A late-30s free spirit gathers her friends around her to have a baby in breezy, improved digital video comedy “Expecting.” While not exactly “My Big Fat Canadian Home Birth,” pic is squarely in the same ballpark as a certain recent sleeper sensation (they share the same Canuck distrib) and thus could ride that crowdpleasing vibe to decent theatrical biz elsewhere and strong ancillary.
In a large Toronto loft, very pregnant performance artist Stephanie (Valerie Buhagiar) is enjoying some vigorous third trimester sex with b.f. Ian (Tom Melissis), who hopes he’s the father but isn’t quite sure. Tryst pushes her into early labor, with resulting panic ushering in the arrival of the inner circle that’s been waiting for this day.

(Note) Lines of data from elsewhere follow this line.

(** ** What a statement sequence appends and inserts *)

(** The call sites a statement sequence appends to [method_locations_[name]],
    in order. *)
Definition method_pushes (name : string) (p : list Stmt)
    : list MethodReference :=
  flat_map (fun s =>
              match s with
              | MethodPushBack n ref => if String.eqb n name then [ref] else []
              | _ => []
              end) p.

(** The call sites a statement sequence appends to [field_locations_[name]],
    in order. *)
Definition field_pushes (name : string) (p : list Stmt)
    : list MethodReference :=
  flat_map (fun s =>
              match s with
              | FieldPushBack n ref => if String.eqb n name then [ref] else []
              | _ => []
              end) p.

(** The call sites a statement sequence appends to
    [reflection_locations_[name]], in order. *)
Definition reflection_pushes (name : string) (p : list Stmt)
    : list MethodReference :=
  flat_map (fun s =>
              match s with
              | ReflectionPushBack n ref =>
                  if String.eqb n name then [ref] else []
              | _ => []
              end) p.

(** Every mapped value of a location map holds at least one call site. *)
Definition entries_nonempty (m : StdMap.t (list MethodReference)) : Prop :=
  forall k v, In (k, v) m -> v <> [].

Definition locations_nonempty (st : HiddenApiFinder) : Prop :=
  entries_nonempty (reflection_locations_ st)
  /\ entries_nonempty (method_locations_ st)
  /\ entries_nonempty (field_locations_ st).

Section ScannerObservations.

Context {ApiList : Type}.
Variable hidden_api_ : HiddenApi ApiList.
Variable ToInternalName : string -> string.
Variable GetApiMethodName : DexFile -> N -> string.
Variable GetApiFieldName : DexFile -> N -> string.

(** The instruction is an invoke of the method called [name]. *)
Definition invokes (dex : DexFile) (name : string) (inst : Instruction)
    : bool :=
  (invoke_35c (Opcode inst)
   && String.eqb (GetApiMethodName dex (VRegB_35c inst)) name)
  || (invoke_3rc (Opcode inst)
      && String.eqb (GetApiMethodName dex (VRegB_3rc inst)) name).

(** The instruction reads or writes the field called [name]. *)
Definition accesses_field (dex : DexFile) (name : string)
    (inst : Instruction) : bool :=
  (instance_field_22c (Opcode inst)
   && String.eqb (GetApiFieldName dex (VRegC_22c inst)) name)
  || (static_field_21c (Opcode inst)
      && String.eqb (GetApiFieldName dex (VRegB_21c inst)) name).
Fixpoint run_stages (mk : nat -> Stage) (console errorMsg : string)
    (sock : nat) (fetchId : string) (args : HandlerArgs)
    (i : nat) (handlers : list EventHandler) (st : bool * World)
    : LoopExit * (bool * World) :=
  match handlers with
  | [] => (Completed, st)
  | handler :: rest =>
      if st.1 then (Completed, st)
      else
        let '(st1, threw) := invoke sock fetchId (mk i) handler args st in
        if threw then
          let st2 := (st1.1, set_trace (fun t => t ++ [ConsoleError console]) st1.2) in
          let st3 :=
            if st2.1 then st2
            else reply sock fetchId [message_value (mkMessage 500 JNull errorMsg)] st2 in
          (Returned, st3)
        else run_stages mk console errorMsg sock fetchId args (S i) rest st1
  end.

Definition no_handler (event : string) : JsValue :=
  message_value (mkMessage 404 JNull ("No handler for event: " +:+ event)).

(** The branch [if (type === 'event' && event)]. *)
Definition dispatch (sock : nat) (u : User) (event fetchId : string)
    (body : JsValue) (header : list (string * string)) (w : World) : World :=
  let args := mkArgs body u fetchId header event in
  let '(exit1, st1) :=
    run_stages Middleware "Middleware error:" "Middleware error"
      sock fetchId args 0 (middlewares w) (false, w) in
  match exit1 with
  | Returned => st1.2
  | Completed =>
      if st1.1 then st1.2
      else
        let handlers := default [] (eventHandlers st1.2 !! event) in
        let '(exit2, st2) :=
          run_stages Handler ("Event handler error for " +:+ event +:+ ":") "Handler error"
            sock fetchId args 0 handlers st1 in
        match exit2 with
        | Returned => st2.2
        | Completed =>
            if negb st2.1 && truthy fetchId
            then (reply sock fetchId [no_handler event] st2).2
            else st2.2
        end
  end.
(** * DigiMovie stream add-on: title matching, link extraction, provider
      session and forwarding proxy

    A shallow embedding of the JavaScript sources:
    - [index.js]: [normalizeTitle] and the scoring of search results in the
      stream handler;
    - [sources/digimovie.js]: [isLogin], [login], [getMovieData],
      [getMovieLinks], [getSeriesLinks], [getLinks];
    - the proxy server: the allowlist check before and after the fetch.

    Strings are sequences of code units.  The model keeps the code units
    U+0000 to U+00FF (Rocq's [ascii], read as Latin-1), on which
    [toLowerCase] works unit by unit and the white space of [\s] and of
    [trim] is the seven characters of [isWhiteSpace].  Numbers are the
    integers among the doubles: an integer read from a text is rounded to
    the nearest double and printed as the language prints that double. *)

From Stdlib Require Import String Ascii List ZArith NArith Bool Lia.
From Stdlib Require Import DecimalString Permutation.
Import ListNotations.

Open Scope string_scope.

(** Method chains [s.f().g()] read left to right. *)
Notation "x |> f" := (f x) (at level 71, left associativity, only parsing).

(* ===================================================================== *)
(** ** The string methods the sources call *)
(* ===================================================================== *)

Module JsString.

(** [\s] and the characters [trim] removes, below U+0100: TAB, LF, VT, FF,
    CR, SPACE and NO-BREAK SPACE. *)
Definition isWhiteSpace (c : ascii) : bool :=
  let n := N_of_ascii c in
  (((9 <=? n) && (n <=? 13)) || (n =? 32) || (n =? 160))%N.

(** [toLowerCase] on one code unit: A-Z, and the Latin-1 capitals U+00C0 to
    U+00DE without the multiplication sign U+00D7. *)
Definition lowerChar (c : ascii) : ascii :=
  let n := N_of_ascii c in
  if (((65 <=? n) && (n <=? 90))
      || ((192 <=? n) && (n <=? 222) && negb (n =? 215)))%N
  then ascii_of_N (n + 32)
  else c.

Sis Anita (Debra McGrath) is a wry, motor-mouthed dermatologist who’s had a falling out with longtime friend and midwife Julia (Angela Gei) and is thus adamant that Stephanie decamp to a hospital at once. Cameras at the ready, timid food photographer Gary (Colin Mochrie) is quietly supportive and also hopes he’s the dad. Dani (Barbara Radecki) wants nothing to do with kids but agreed to be labor partner while drunk one night; she’s secretly in love with Anita’s husband, Jack (Karl Pruner), a corporate lawyer who also adores Steph. Also along is Steph’s neighbor Azaan (Derwin Jordan), a musician and scholar.

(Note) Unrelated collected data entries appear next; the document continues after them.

(** The objects of the blocks after the layout loop: each block is placed
    where [positions] has it, over a hit-region of its own. *)
Lemma layoutBlocks_heap env blocks :
  forall gaps i c w rs,
    NoDup blocks ->
    (forall b, In b blocks -> is_Some (heap (store w) !! b)) ->
    buttons_ (menu w) = map Some rs ->
    length rs = i ->
    let w' := layoutBlocks env blocks gaps i c w in
    (forall b, ~ In b blocks -> heap (store w') !! b = heap (store w) !! b) /\
    (forall k b obj,
        blocks !! k = Some b -> heap (store w) !! b = Some obj ->
        exists p r,
          positions (itemsOf w blocks gaps i) c !! k = Some p /\
          heap (store w') !! b = Some (placeBlock env p r obj) /\
          buttons_ (menu w') !! (i + k)%nat = Some (Some r)).
Proof.
  induction blocks as [| block rest IH]; intros gaps i c w rs Hnd Hin Hb Hlen; cbn zeta.
  - cbn. split; [reflexivity |]. intros k b obj Hk. discriminate.
  - cbn [layoutBlocks itemsOf].
    destruct (Hin block (or_introl eq_refl)) as [obj0 Hobj0]. rewrite Hobj0.
    destruct (layoutBlock_spec env gaps i c w block obj0)
      as (Hc & Hid & Hheap & _ & _ & _ & Hbtn & _).
    destruct (layoutBlock env gaps i c w block obj0) as [c1 w1] eqn:Hstep.
    cbn [fst snd] in *.
    apply NoDup_cons in Hnd. destruct Hnd as [Hnotin Hnd].
    assert (Hin1 : forall b, In b rest -> is_Some (heap (store w1) !! b)).
    { intros b Hb'. rewrite Hheap. apply lookup_alter_is_Some. apply Hin. now right. }
    assert (Hb1 : buttons_ (menu w1) = map Some (rs ++ [next_id w])).
    { rewrite Hbtn, Hb, <- Hlen. apply array_set_push. }
    assert (Hlen1 : length (rs ++ [next_id w]) = S i).
    { rewrite length_app. cbn. lia. }
    destruct (IH gaps (S i) c1 w1 (rs ++ [next_id w]) Hnd Hin1 Hb1 Hlen1)
      as (Hframe & Hplaced).
    destruct (layoutBlocks_menu env rest gaps (S i) c1 w1 (rs ++ [next_id w])
                Hin1 Hb1 Hlen1) as (_ & rs' & hs & Hbtn' & _).
    assert (Hitems : itemsOf w1 rest gaps (S i) = itemsOf w rest gaps (S i)).
    { apply itemsOf_ext. intros b _. rewrite Hheap.
      destruct (decide (block = b)) as [-> | Hne].
      - rewrite lookup_alter_eq.
        destruct (heap (store w) !! b); cbn [fmap option_fmap option_map];
          [| reflexivity].
        now rewrite placeBlock_shape.
      - now rewrite lookup_alter_ne. }
    split.
    + intros b Hnb. rewrite Hframe by (intros H; apply Hnb; now right).
      rewrite Hheap, lookup_alter_ne; [reflexivity |].
      intros ->. apply Hnb. now left.
    + intros [| k] b obj Hk Hobj.
      * cbn in Hk. inversion Hk; subst b. clear Hk.
        assert (obj = obj0) by congruence. subst obj.
        exists (leadIn (shape obj0) c), (next_id w).
        repeat apply conj.
        -- cbn. destruct (leadIn (shape obj0) c). reflexivity.
        -- rewrite Hframe by (rewrite <- list_elem_of_In; exact Hnotin).
           rewrite Hheap, lookup_alter_eq, Hobj0. reflexivity.
        -- rewrite Hbtn', Nat.add_0_r, <- Hlen, <- app_assoc, map_app.
           rewrite lookup_app_r by (rewrite length_map; lia).
           rewrite length_map, Nat.sub_diag. reflexivity.
      * cbn in Hk.
        assert (Hne : block <> b).
        { intros ->. apply Hnotin. eapply list_elem_of_lookup_2. exact Hk. }
        assert (Hobj1 : heap (store w1) !! b = Some obj).
        { rewrite Hheap, lookup_alter_ne by exact Hne. exact Hobj. }
        destruct (Hplaced k b obj Hk Hobj1) as (p & r & Hp & Hh & Hbt).
        exists p, r. repeat apply conj.
        -- cbn [positions]. rewrite Hitems in Hp. rewrite Hc in Hp.
           destruct (leadIn (shape obj0) c) as [x y] eqn:Hl. cbn [snd] in Hp.
           cbn. exact Hp.
        -- exact Hh.
        -- rewrite <- Hbt. f_equal. lia.
Qed.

A birthing tub is erected in the middle of the loft, and the games begin. Gary rehearses his marriage proposal, Julia tries to keep Steph focused, Jack is worried about his marriage, Azaan breaks out an African drum, and so on. Events culminate with birth that is as surprising as it is blessed.
Debuting helmer Deborah Day took a meticulous approach to improvisation, using four cameramen to film 55 hours of footage over 13 days on the single set. As a result, pace flags only rarely, though humor lapses sporadically into the self-conscious and shrill. Perfs are confident across the board, with McGrath and “Whose Line Is It Anyway?” cast member Mochrie (who are hitched in real life) defining the emotional spectrum. Pic’s genuine novelty is actual pregnancy of the exuberant Buhagiar; “nothing like a deadline to galvanize a project,” Day told one Montreal paper dryly.
Tech credits are fine, with DV format allowing the intimate coverage necessary for improv. Visual quality is as clean or cleaner than most such efforts. Pic shared the Montreal award for best first fiction film at recent Canadian fest, suggesting potential of grassroots support a la “My Big Fat Greek Wedding.”